## Record extracts
(** A count is bounded by the one an injection leads to. *)
Lemma count_map_inj {V W} (p : V -> bool) (q : W -> bool) (f : V -> option nat) (m : gmap nat V) (n : gmap nat W) :
  (forall r v, m !! r = Some v -> p v = true -> exists k w, f v = Some k /\ n !! k = Some w /\ q w = true) ->
  (forall r r' v v' k, m !! r = Some v -> m !! r' = Some v' -> f v = Some k -> f v' = Some k -> r = r') ->
  (count_map p m <= count_map q n)%nat.
Proof.
  intros Hf Hinj. unfold count_map. rewrite <- !length_map_to_list.
  set (mf := filter _ m). set (nf := filter _ n).
  assert (forall r v, (r, v) ∈ map_to_list mf -> m !! r = Some v /\ p v = true) as Hm
    by (intros r v Hv%elem_of_map_to_list; unfold mf in Hv; by apply map_lookup_filter_Some in Hv).
  transitivity (length ((fun rv => default 0%nat (f rv.2)) <$> map_to_list mf)); [by rewrite length_fmap|].
  transitivity (length (map_to_list nf).*1); [|by rewrite length_fmap].
  apply submseteq_length, NoDup_submseteq.
  - apply NoDup_fmap_2_strong; [|apply NoDup_map_to_list].
    intros [r v] [r' v'] [H1 P1]%Hm [H2 P2]%Hm. cbn [snd].
    destruct (Hf _ _ H1 P1) as (k & ? & E1 & _), (Hf _ _ H2 P2) as (k' & ? & E2 & _). rewrite E1, E2. simpl.
    intros ->. pose proof (Hinj _ _ _ _ _ H1 H2 E1 E2) as ->. by simplify_eq.
  - intros k ([r v] & -> & [H1 P1]%Hm)%list_elem_of_fmap. cbn [snd].
    destruct (Hf _ _ H1 P1) as (k & w & -> & Hw & Hq). apply list_elem_of_fmap. exists (k, w). split; [done|].
    apply elem_of_map_to_list. unfold nf. by apply map_lookup_filter_Some.
Qed.

Lemma last_app_cons {A} (l l' : list A) x : last (l ++ x :: l') = last (x :: l').
Proof. rewrite last_app. by destruct (last (x :: l')) eqn:E; [|destruct l' as [|? ? ] using rev_ind; rewrite ?app_comm_cons, ?last_snoc in E]. Qed.

Lemma NoDup_map_inj {A B} (f : A -> B) l x y : NoDup (map f l) -> x ∈ l -> y ∈ l -> f x = f y -> x = y.
Proof.
  induction l as [|a l IH]; simpl; [by intros _ ?%elem_of_nil|]. intros [Ha Hl]%NoDup_cons.
  intros [->|Hx]%elem_of_cons [->|Hy]%elem_of_cons E; [done| | |by apply IH].
  - destruct Ha. rewrite E. by apply list_elem_of_fmap_2.
  - destruct Ha. rewrite <- E. by apply list_elem_of_fmap_2.
Qed.

(** ** Tactics *)

(** Case analysis on every [match] of the goal and hypotheses, closing the
    impossible branches. *)
Ltac go_cases := repeat (case_match; simplify_eq/=; try done).
Ltac inv_result H := inversion H; subst; clear H.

## Task statement
Each line of the material should be echoed exactly.

## Answer to the problem
(** A count is bounded by the one an injection leads to. *)
Lemma count_map_inj {V W} (p : V -> bool) (q : W -> bool) (f : V -> option nat) (m : gmap nat V) (n : gmap nat W) :
  (forall r v, m !! r = Some v -> p v = true -> exists k w, f v = Some k /\ n !! k = Some w /\ q w = true) ->
  (forall r r' v v' k, m !! r = Some v -> m !! r' = Some v' -> f v = Some k -> f v' = Some k -> r = r') ->
  (count_map p m <= count_map q n)%nat.
Proof.
  intros Hf Hinj. unfold count_map. rewrite <- !length_map_to_list.
  set (mf := filter _ m). set (nf := filter _ n).
  assert (forall r v, (r, v) ∈ map_to_list mf -> m !! r = Some v /\ p v = true) as Hm
    by (intros r v Hv%elem_of_map_to_list; unfold mf in Hv; by apply map_lookup_filter_Some in Hv).
  transitivity (length ((fun rv => default 0%nat (f rv.2)) <$> map_to_list mf)); [by rewrite length_fmap|].
  transitivity (length (map_to_list nf).*1); [|by rewrite length_fmap].
  apply submseteq_length, NoDup_submseteq.
  - apply NoDup_fmap_2_strong; [|apply NoDup_map_to_list].
    intros [r v] [r' v'] [H1 P1]%Hm [H2 P2]%Hm. cbn [snd].
    destruct (Hf _ _ H1 P1) as (k & ? & E1 & _), (Hf _ _ H2 P2) as (k' & ? & E2 & _). rewrite E1, E2. simpl.
    intros ->. pose proof (Hinj _ _ _ _ _ H1 H2 E1 E2) as ->. by simplify_eq.
  - intros k ([r v] & -> & [H1 P1]%Hm)%list_elem_of_fmap. cbn [snd].
    destruct (Hf _ _ H1 P1) as (k & w & -> & Hw & Hq). apply list_elem_of_fmap. exists (k, w). split; [done|].
    apply elem_of_map_to_list. unfold nf. by apply map_lookup_filter_Some.
Qed.

Lemma last_app_cons {A} (l l' : list A) x : last (l ++ x :: l') = last (x :: l').
Proof. rewrite last_app. by destruct (last (x :: l')) eqn:E; [|destruct l' as [|? ? ] using rev_ind; rewrite ?app_comm_cons, ?last_snoc in E]. Qed.

Lemma NoDup_map_inj {A B} (f : A -> B) l x y : NoDup (map f l) -> x ∈ l -> y ∈ l -> f x = f y -> x = y.
Proof.
  induction l as [|a l IH]; simpl; [by intros _ ?%elem_of_nil|]. intros [Ha Hl]%NoDup_cons.
  intros [->|Hx]%elem_of_cons [->|Hy]%elem_of_cons E; [done| | |by apply IH].
  - destruct Ha. rewrite E. by apply list_elem_of_fmap_2.
  - destruct Ha. rewrite <- E. by apply list_elem_of_fmap_2.
Qed.

(** ** Tactics *)

(** Case analysis on every [match] of the goal and hypotheses, closing the
    impossible branches. *)
Ltac go_cases := repeat (case_match; simplify_eq/=; try done).
Ltac inv_result H := inversion H; subst; clear H.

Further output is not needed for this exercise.